What the task asks: For the entries that follow, restate word for word the line containing "picks os s'", the line containing "(i + countb", and every line that lies between them.

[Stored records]
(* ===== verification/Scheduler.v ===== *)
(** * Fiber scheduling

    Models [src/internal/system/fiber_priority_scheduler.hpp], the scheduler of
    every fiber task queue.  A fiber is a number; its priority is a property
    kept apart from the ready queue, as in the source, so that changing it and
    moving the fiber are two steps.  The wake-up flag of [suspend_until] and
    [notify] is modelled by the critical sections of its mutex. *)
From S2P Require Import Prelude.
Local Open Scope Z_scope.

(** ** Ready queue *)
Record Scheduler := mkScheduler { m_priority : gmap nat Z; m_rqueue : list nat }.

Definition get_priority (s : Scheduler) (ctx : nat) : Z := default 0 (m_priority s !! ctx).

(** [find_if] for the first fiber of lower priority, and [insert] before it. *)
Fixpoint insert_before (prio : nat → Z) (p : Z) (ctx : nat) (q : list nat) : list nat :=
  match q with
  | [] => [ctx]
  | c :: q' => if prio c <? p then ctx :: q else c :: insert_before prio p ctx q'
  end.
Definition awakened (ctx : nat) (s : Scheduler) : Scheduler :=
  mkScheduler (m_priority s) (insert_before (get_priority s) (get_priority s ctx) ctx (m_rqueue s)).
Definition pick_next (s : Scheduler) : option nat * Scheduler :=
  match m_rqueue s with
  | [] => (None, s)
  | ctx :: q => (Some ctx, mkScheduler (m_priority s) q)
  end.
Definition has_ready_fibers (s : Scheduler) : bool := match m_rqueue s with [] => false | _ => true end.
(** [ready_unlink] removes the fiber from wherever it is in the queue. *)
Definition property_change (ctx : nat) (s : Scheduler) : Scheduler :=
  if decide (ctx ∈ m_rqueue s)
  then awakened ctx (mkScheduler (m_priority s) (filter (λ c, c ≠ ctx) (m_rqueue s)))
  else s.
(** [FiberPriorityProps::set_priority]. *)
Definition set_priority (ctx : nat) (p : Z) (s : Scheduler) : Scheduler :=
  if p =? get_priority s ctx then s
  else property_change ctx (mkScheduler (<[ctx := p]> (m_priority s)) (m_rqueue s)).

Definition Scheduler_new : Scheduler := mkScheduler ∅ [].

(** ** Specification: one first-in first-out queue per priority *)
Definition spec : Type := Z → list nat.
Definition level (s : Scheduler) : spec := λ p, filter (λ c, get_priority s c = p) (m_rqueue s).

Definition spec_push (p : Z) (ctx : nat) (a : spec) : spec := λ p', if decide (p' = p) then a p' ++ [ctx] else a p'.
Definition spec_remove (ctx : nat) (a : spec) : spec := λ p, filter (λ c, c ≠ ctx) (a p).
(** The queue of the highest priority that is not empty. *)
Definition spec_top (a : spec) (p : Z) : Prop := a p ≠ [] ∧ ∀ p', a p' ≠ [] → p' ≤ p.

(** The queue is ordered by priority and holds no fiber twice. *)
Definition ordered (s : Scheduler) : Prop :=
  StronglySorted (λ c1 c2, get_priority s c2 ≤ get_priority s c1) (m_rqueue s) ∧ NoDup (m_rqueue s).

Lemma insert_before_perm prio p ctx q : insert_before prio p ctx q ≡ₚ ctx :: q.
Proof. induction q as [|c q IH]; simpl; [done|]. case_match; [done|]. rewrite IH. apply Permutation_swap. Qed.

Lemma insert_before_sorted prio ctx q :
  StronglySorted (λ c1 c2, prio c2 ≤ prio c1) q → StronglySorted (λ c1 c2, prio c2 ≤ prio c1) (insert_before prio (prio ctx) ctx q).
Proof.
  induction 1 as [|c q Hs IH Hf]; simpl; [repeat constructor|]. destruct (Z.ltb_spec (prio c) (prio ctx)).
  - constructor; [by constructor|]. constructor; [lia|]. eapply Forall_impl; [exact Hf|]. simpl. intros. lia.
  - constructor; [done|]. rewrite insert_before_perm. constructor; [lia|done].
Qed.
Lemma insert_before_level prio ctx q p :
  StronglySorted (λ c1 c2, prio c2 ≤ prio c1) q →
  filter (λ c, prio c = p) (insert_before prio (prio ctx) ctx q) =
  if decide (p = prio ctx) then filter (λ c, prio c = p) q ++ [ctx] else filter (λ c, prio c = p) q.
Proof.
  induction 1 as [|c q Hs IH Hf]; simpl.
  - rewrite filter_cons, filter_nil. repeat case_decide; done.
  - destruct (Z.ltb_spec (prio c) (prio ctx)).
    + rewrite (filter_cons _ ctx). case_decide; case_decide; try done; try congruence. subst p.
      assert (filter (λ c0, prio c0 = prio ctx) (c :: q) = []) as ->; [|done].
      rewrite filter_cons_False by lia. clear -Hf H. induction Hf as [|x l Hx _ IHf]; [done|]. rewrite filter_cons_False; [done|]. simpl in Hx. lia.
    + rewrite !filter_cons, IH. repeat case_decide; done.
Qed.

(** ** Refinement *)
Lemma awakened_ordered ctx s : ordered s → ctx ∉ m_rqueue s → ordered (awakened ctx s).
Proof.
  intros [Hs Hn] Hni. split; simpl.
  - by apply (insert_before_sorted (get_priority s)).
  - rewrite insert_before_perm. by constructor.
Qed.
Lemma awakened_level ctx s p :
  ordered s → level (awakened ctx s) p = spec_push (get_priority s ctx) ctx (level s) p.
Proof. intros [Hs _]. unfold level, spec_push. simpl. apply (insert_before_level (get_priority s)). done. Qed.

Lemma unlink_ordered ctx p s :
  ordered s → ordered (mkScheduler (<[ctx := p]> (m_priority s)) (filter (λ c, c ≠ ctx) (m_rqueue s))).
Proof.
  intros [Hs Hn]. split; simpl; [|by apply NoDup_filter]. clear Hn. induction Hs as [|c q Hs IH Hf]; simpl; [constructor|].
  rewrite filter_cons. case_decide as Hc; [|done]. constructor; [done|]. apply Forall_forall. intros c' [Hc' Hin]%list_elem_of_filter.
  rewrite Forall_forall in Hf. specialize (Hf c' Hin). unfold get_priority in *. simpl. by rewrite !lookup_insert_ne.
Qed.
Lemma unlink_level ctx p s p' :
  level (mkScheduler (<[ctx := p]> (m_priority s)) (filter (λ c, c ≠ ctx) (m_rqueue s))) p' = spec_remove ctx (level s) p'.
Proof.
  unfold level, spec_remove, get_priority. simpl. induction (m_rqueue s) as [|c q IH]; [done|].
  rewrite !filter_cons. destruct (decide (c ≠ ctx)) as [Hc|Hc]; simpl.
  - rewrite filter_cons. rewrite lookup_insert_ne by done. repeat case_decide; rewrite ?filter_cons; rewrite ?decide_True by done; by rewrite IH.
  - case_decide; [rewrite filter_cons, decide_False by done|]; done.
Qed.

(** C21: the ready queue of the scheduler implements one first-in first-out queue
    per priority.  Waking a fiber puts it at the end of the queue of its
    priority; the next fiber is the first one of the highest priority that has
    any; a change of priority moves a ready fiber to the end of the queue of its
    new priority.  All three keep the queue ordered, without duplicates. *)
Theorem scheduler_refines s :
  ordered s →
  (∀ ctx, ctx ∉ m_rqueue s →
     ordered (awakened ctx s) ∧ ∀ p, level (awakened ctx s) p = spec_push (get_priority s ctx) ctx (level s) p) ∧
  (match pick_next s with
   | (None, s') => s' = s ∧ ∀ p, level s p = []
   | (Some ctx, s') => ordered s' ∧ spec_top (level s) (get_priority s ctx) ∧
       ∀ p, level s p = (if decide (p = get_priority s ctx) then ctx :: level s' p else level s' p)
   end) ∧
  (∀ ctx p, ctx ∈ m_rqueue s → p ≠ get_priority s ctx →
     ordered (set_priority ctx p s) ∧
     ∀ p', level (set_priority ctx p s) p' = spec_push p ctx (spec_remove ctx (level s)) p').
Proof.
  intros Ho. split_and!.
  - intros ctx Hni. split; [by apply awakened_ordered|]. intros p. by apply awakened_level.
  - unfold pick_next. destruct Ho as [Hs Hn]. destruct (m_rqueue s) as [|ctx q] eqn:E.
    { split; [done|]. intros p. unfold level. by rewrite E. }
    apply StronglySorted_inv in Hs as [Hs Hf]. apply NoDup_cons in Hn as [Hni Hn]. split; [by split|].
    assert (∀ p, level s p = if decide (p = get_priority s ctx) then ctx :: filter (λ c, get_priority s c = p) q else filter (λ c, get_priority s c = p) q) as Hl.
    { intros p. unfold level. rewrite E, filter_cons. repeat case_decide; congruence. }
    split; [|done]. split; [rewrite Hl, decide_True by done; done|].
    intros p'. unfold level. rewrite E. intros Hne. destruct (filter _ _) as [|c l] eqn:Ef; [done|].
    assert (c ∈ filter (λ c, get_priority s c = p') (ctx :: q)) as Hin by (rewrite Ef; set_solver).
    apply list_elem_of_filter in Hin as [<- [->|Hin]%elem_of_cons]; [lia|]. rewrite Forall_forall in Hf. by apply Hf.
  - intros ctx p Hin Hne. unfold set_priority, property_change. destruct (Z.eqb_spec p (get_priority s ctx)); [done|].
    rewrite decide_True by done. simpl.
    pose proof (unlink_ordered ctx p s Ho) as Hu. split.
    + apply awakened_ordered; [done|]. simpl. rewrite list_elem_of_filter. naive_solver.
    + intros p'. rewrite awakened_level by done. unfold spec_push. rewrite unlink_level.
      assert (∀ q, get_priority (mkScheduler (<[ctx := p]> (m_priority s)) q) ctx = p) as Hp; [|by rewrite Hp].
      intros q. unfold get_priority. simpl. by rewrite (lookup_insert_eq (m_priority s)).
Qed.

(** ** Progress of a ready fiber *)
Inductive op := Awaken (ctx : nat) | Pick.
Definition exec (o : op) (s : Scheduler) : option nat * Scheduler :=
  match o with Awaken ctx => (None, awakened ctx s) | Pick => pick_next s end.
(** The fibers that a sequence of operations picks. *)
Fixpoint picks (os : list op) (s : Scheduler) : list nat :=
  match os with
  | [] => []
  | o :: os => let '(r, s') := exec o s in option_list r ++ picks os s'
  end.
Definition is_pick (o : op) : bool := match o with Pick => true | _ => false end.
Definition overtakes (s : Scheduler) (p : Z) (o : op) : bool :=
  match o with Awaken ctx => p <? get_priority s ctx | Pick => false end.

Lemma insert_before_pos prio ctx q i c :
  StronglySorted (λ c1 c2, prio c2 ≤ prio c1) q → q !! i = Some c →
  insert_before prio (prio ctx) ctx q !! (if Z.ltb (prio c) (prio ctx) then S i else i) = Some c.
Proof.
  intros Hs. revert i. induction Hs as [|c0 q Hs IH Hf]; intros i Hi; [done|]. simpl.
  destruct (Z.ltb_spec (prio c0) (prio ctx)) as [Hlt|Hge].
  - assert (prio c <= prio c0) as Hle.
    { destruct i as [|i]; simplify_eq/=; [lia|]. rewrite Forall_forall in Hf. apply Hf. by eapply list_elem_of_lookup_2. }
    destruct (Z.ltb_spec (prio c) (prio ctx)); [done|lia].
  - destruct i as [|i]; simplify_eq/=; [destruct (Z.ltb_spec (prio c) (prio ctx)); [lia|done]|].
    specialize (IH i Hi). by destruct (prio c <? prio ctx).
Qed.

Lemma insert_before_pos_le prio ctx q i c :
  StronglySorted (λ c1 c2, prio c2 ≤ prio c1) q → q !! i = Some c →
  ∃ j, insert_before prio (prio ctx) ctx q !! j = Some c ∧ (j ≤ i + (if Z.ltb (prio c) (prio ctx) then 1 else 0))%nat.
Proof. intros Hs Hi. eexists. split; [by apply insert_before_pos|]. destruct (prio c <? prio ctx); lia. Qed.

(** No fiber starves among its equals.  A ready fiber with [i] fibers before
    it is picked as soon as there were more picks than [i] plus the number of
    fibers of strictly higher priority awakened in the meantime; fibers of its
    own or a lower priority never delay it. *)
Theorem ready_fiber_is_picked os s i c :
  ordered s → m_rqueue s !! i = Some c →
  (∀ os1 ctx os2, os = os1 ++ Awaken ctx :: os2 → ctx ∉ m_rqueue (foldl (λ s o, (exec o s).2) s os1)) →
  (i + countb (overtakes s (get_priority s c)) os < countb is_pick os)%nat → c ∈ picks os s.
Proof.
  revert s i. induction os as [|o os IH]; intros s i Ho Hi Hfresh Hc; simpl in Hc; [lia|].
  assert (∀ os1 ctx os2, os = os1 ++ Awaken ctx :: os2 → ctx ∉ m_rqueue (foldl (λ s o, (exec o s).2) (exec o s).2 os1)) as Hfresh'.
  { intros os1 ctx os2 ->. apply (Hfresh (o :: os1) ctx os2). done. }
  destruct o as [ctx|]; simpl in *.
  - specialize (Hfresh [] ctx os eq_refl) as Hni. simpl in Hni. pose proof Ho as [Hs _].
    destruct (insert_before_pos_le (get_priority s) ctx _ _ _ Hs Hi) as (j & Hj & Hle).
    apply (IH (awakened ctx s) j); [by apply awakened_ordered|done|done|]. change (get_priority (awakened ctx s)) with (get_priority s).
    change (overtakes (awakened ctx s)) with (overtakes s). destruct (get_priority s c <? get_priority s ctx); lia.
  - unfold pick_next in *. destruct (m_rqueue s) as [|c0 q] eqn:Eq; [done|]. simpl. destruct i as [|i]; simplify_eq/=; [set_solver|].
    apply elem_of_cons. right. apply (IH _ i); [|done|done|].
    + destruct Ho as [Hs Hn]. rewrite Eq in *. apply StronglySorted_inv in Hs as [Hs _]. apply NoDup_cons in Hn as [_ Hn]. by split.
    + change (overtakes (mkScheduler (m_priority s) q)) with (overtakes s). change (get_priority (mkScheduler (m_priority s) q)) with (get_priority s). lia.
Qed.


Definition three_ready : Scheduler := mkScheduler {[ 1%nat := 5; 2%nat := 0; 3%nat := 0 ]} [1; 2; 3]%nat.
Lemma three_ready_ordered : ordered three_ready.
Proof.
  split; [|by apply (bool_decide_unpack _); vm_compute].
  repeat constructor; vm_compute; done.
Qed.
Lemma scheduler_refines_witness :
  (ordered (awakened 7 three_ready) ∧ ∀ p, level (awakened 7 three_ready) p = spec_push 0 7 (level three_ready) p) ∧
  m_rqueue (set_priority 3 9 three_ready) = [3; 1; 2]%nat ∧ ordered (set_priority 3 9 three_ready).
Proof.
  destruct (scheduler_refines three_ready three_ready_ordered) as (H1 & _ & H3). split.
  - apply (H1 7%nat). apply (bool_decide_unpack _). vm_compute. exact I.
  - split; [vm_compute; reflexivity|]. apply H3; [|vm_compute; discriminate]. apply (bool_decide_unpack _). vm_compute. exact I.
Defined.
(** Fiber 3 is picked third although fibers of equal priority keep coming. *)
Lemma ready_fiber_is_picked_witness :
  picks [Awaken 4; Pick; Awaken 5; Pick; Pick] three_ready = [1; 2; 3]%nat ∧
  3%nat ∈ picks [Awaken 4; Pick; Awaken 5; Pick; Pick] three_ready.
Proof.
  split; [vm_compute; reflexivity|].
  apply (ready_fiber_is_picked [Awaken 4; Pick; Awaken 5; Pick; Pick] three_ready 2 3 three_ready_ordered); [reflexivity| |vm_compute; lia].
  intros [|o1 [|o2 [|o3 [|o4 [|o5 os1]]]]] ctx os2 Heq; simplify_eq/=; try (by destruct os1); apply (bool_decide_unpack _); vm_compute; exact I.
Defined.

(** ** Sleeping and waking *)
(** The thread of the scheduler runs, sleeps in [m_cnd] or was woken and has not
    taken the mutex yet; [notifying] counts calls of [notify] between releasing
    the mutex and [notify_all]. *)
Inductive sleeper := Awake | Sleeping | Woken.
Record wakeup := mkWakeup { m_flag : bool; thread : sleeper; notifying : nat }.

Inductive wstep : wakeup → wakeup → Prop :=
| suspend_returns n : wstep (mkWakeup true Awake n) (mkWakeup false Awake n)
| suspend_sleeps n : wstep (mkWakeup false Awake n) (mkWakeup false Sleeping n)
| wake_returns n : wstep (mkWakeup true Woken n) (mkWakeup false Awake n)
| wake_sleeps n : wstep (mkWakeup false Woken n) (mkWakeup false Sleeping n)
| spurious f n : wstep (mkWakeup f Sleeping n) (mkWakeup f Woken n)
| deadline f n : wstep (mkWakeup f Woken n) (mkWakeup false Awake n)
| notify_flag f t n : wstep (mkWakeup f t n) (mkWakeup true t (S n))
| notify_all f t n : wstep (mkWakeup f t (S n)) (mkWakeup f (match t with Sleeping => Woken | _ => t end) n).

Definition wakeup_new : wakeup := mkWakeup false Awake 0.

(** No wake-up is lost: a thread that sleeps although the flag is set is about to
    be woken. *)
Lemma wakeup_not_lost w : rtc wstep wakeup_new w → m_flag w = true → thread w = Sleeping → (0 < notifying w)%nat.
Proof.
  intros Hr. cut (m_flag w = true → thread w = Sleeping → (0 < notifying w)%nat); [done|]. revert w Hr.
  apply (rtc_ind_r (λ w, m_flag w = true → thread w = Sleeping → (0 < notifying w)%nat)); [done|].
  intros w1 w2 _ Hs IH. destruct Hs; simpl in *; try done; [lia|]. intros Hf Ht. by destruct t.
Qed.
* * *
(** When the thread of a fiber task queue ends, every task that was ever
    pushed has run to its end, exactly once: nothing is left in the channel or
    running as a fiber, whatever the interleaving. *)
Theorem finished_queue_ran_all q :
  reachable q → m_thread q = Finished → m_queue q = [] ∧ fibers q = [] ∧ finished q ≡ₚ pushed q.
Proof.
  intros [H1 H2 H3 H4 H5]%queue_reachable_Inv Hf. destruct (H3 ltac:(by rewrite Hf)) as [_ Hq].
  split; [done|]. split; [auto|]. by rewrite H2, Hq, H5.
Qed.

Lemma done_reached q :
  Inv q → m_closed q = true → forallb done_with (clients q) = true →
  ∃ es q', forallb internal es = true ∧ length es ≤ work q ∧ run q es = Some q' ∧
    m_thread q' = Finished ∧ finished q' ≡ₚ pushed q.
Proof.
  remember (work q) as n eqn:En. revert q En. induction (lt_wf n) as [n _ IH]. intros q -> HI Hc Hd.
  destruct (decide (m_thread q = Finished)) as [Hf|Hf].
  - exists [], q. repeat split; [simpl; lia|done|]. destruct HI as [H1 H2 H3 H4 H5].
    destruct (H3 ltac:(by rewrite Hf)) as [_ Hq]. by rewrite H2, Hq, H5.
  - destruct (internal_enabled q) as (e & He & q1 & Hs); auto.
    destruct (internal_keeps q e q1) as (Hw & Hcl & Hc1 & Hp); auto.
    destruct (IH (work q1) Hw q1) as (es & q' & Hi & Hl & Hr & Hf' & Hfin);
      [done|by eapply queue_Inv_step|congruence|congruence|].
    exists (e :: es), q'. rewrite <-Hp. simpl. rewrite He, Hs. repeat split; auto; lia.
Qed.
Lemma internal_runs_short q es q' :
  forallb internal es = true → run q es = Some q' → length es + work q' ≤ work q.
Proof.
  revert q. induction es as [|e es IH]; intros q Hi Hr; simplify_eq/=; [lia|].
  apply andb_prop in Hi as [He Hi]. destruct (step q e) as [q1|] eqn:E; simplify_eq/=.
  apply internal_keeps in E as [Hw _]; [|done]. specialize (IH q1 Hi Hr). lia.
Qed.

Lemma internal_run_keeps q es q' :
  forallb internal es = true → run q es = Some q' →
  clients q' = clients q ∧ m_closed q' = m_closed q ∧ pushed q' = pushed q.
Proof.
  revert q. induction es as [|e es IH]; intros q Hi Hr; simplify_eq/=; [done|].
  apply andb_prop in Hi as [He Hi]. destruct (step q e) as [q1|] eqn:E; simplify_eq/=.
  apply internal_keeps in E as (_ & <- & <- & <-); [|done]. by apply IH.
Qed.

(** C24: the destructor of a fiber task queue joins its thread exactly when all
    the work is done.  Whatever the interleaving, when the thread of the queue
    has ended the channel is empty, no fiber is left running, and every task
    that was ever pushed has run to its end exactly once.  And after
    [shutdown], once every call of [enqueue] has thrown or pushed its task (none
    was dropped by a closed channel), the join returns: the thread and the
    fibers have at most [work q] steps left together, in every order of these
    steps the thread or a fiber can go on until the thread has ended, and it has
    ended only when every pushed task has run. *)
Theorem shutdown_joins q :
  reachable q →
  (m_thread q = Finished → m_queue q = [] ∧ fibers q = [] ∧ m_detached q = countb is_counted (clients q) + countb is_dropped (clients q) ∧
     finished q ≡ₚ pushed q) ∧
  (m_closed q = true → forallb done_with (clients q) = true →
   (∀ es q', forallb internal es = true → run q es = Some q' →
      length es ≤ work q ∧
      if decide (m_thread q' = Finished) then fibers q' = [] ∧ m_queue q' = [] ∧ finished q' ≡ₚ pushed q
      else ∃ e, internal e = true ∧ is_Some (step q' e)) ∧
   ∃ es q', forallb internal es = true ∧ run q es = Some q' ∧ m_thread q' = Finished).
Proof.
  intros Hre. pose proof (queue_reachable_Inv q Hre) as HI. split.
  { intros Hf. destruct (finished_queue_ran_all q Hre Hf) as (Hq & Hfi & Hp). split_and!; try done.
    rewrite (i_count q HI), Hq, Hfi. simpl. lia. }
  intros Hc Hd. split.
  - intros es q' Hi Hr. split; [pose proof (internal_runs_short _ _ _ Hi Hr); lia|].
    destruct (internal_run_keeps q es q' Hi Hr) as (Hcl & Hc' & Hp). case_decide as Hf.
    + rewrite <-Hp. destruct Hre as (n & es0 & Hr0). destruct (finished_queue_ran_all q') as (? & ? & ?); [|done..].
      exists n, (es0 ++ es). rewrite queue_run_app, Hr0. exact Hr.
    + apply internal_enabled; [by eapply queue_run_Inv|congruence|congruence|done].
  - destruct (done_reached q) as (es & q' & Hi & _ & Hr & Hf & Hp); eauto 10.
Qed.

Exercise solution:
  | o :: os => let '(r, s') := exec o s in option_list r ++ picks os s'
  end.
Definition is_pick (o : op) : bool := match o with Pick => true | _ => false end.
Definition overtakes (s : Scheduler) (p : Z) (o : op) : bool :=
  match o with Awaken ctx => p <? get_priority s ctx | Pick => false end.

Lemma insert_before_pos prio ctx q i c :
  StronglySorted (λ c1 c2, prio c2 ≤ prio c1) q → q !! i = Some c →
  insert_before prio (prio ctx) ctx q !! (if Z.ltb (prio c) (prio ctx) then S i else i) = Some c.
Proof.
  intros Hs. revert i. induction Hs as [|c0 q Hs IH Hf]; intros i Hi; [done|]. simpl.
  destruct (Z.ltb_spec (prio c0) (prio ctx)) as [Hlt|Hge].
  - assert (prio c <= prio c0) as Hle.
    { destruct i as [|i]; simplify_eq/=; [lia|]. rewrite Forall_forall in Hf. apply Hf. by eapply list_elem_of_lookup_2. }
    destruct (Z.ltb_spec (prio c) (prio ctx)); [done|lia].
  - destruct i as [|i]; simplify_eq/=; [destruct (Z.ltb_spec (prio c) (prio ctx)); [lia|done]|].
    specialize (IH i Hi). by destruct (prio c <? prio ctx).
Qed.

Lemma insert_before_pos_le prio ctx q i c :
  StronglySorted (λ c1 c2, prio c2 ≤ prio c1) q → q !! i = Some c →
  ∃ j, insert_before prio (prio ctx) ctx q !! j = Some c ∧ (j ≤ i + (if Z.ltb (prio c) (prio ctx) then 1 else 0))%nat.
Proof. intros Hs Hi. eexists. split; [by apply insert_before_pos|]. destruct (prio c <? prio ctx); lia. Qed.

(** No fiber starves among its equals.  A ready fiber with [i] fibers before
    it is picked as soon as there were more picks than [i] plus the number of
    fibers of strictly higher priority awakened in the meantime; fibers of its
    own or a lower priority never delay it. *)
Theorem ready_fiber_is_picked os s i c :
  ordered s → m_rqueue s !! i = Some c →
  (∀ os1 ctx os2, os = os1 ++ Awaken ctx :: os2 → ctx ∉ m_rqueue (foldl (λ s o, (exec o s).2) s os1)) →
  (i + countb (overtakes s (get_priority s c)) os < countb is_pick os)%nat → c ∈ picks os s.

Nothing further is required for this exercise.